In algorithmic investing, investors use a company’s metrics to decide whether to participate in a deal. But when the art of choice is factored out, it becomes more difficult to perform deep due diligence on founders who may be about to receive millions of dollars via a wire transfer.
In practice, attempts to remove bias can create newer, blind spots that are harder to identify.
In theory, algorithmic investing hedges against investors’ preconceived notions and pushes emotions to the side. Fintech unicorn Clearco and venture firm SignalFire have spent years implementing data-focused investment processes, joined more recently by AngelList and Hum Capital. While this approach isn’t new, the movement against solely emotion-based decisions feels louder given the proliferation of dollars out there.
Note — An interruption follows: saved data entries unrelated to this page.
Lemma zero_rp_sane : rp_addr_sane zero_rp_addr.
Proof.
  unfold rp_addr_sane. cbn [zero_rp_addr ra_ton ra_npi]. split_and!; try done. split; [apply bytes_ok_zeros|].
  exists 0. by vm_compute.
Qed.

Lemma rp_addr_safe b n : bytes_ok b → 0 <= n <= mlen b →
  sms_rp_addr_decode (Some b) n = Err SMS_E_SHORT ∨ sms_rp_addr_decode (Some b) n = Err SMS_E_LENGTH ∨
  ∃ a k, sms_rp_addr_decode (Some b) n = Ok (a, k) ∧ 1 <= k <= n ∧ k <= 12 ∧ rp_addr_sane a.
Proof.
  intros Hb Hn. unfold sms_rp_addr_decode. destruct (Z.ltb_spec n 1); [by left|]. rewrite (rd_Ok b 0) by lia. bstep.
  pose proof (get_range b 0 Hb). destruct (Z.eqb_spec (get b 0) 0).
  { right; right. do 2 eexists. split; [done|]. split; [lia|]. split; [lia|apply zero_rp_sane]. }
  unfold SMS_RP_ADDR_MAX. destruct (Z.ltb_spec (12 - 1) (get b 0)); [by right; left|].
  destruct (Z.ltb_spec n (1 + get b 0)); [by left|]. rewrite (rd_Ok b 1) by lia. bstep.
  destruct (rp_digits_loop_safe b (get b 0) ltac:(lia) (S (Z.to_nat (get b 0))) 2 0 (ra_digits zero_rp_addr))
    as [->|(d & k & -> & Hk & Hm & Hd)]; try lia; try done; [apply bytes_ok_zeros|by right; left|].
  right; right. bstep. rewrite wr_wrn, wrn_first by mlia. do 2 eexists. split; [done|].
  rewrite i32_small by lia. split; [lia|]. split; [lia|].
  rewrite (land_low _ 3), (land_low _ 4) by done.
  pose proof (Z.mod_pos_bound (Z.shiftr (get b 1) 4) (2 ^ 3) ltac:(lia)).
  pose proof (Z.mod_pos_bound (get b 1) (2 ^ 4) ltac:(lia)).
  rewrite !u8_small by lia. unfold rp_addr_sane. cbn [ra_ton ra_npi ra_digits ra_present].
  split_and!; try lia; try done; [by rewrite mlen_splice by mlia|]. apply c_string_end; [done|lia].
Qed.

Definition rp_sane (b : mem) (n : Z) (q : sms_rp_pdu) : Prop :=
  rp_addr_sane (p_oa q) ∧ rp_addr_sane (p_da q) ∧ 0 <= p_cause q < 128 ∧ SmsPdu.octet (p_mr q) ∧
  SmsPdu.octet (p_cause_diag q) ∧ SmsPdu.octet (p_ud_len q) ∧ SmsPdu.view_in b n (p_ud_len q) (p_ud q) ∧
  mti_of (p_type q) (p_from_ms q) = p_mti q.
Definition rp_fine (b : mem) (n dir : Z) (d : res (sms_rp_pdu * Z)) : Prop :=
  (∃ e, d = Err e ∧ e ∈ [SMS_E_SHORT; SMS_E_LENGTH; SMS_E_MTI]) ∨
  ∃ q k, d = Ok (q, k) ∧ 2 <= k <= n ∧ rp_sane b n q ∧ p_from_ms q = (Z.land dir 1 =? SMS_DIR_MS_TO_SC).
Metrics, even in the earliest stages, are becoming more mainstream.
AngelList’s recently closed early-stage venture fund is basing all of its investments off of one key metric that AngelList has been tracking for years: a startup’s ability to hire.
When I spoke to Abraham Othman, head of the investment committee and data science at AngelList Venture, he told me they win deals because they are less adversarial to portfolio companies than other firms.“Our approach? This is our data set — let’s see if we can put money into them,” he said.
No further due diligence? No problem.
It’s no small set. About 2 million individuals use AngelList Talent to apply to startups each quarter. About 35,000 companies per quarter are contenders for AngelList talent, but only half of those companies are investable early-stage businesses.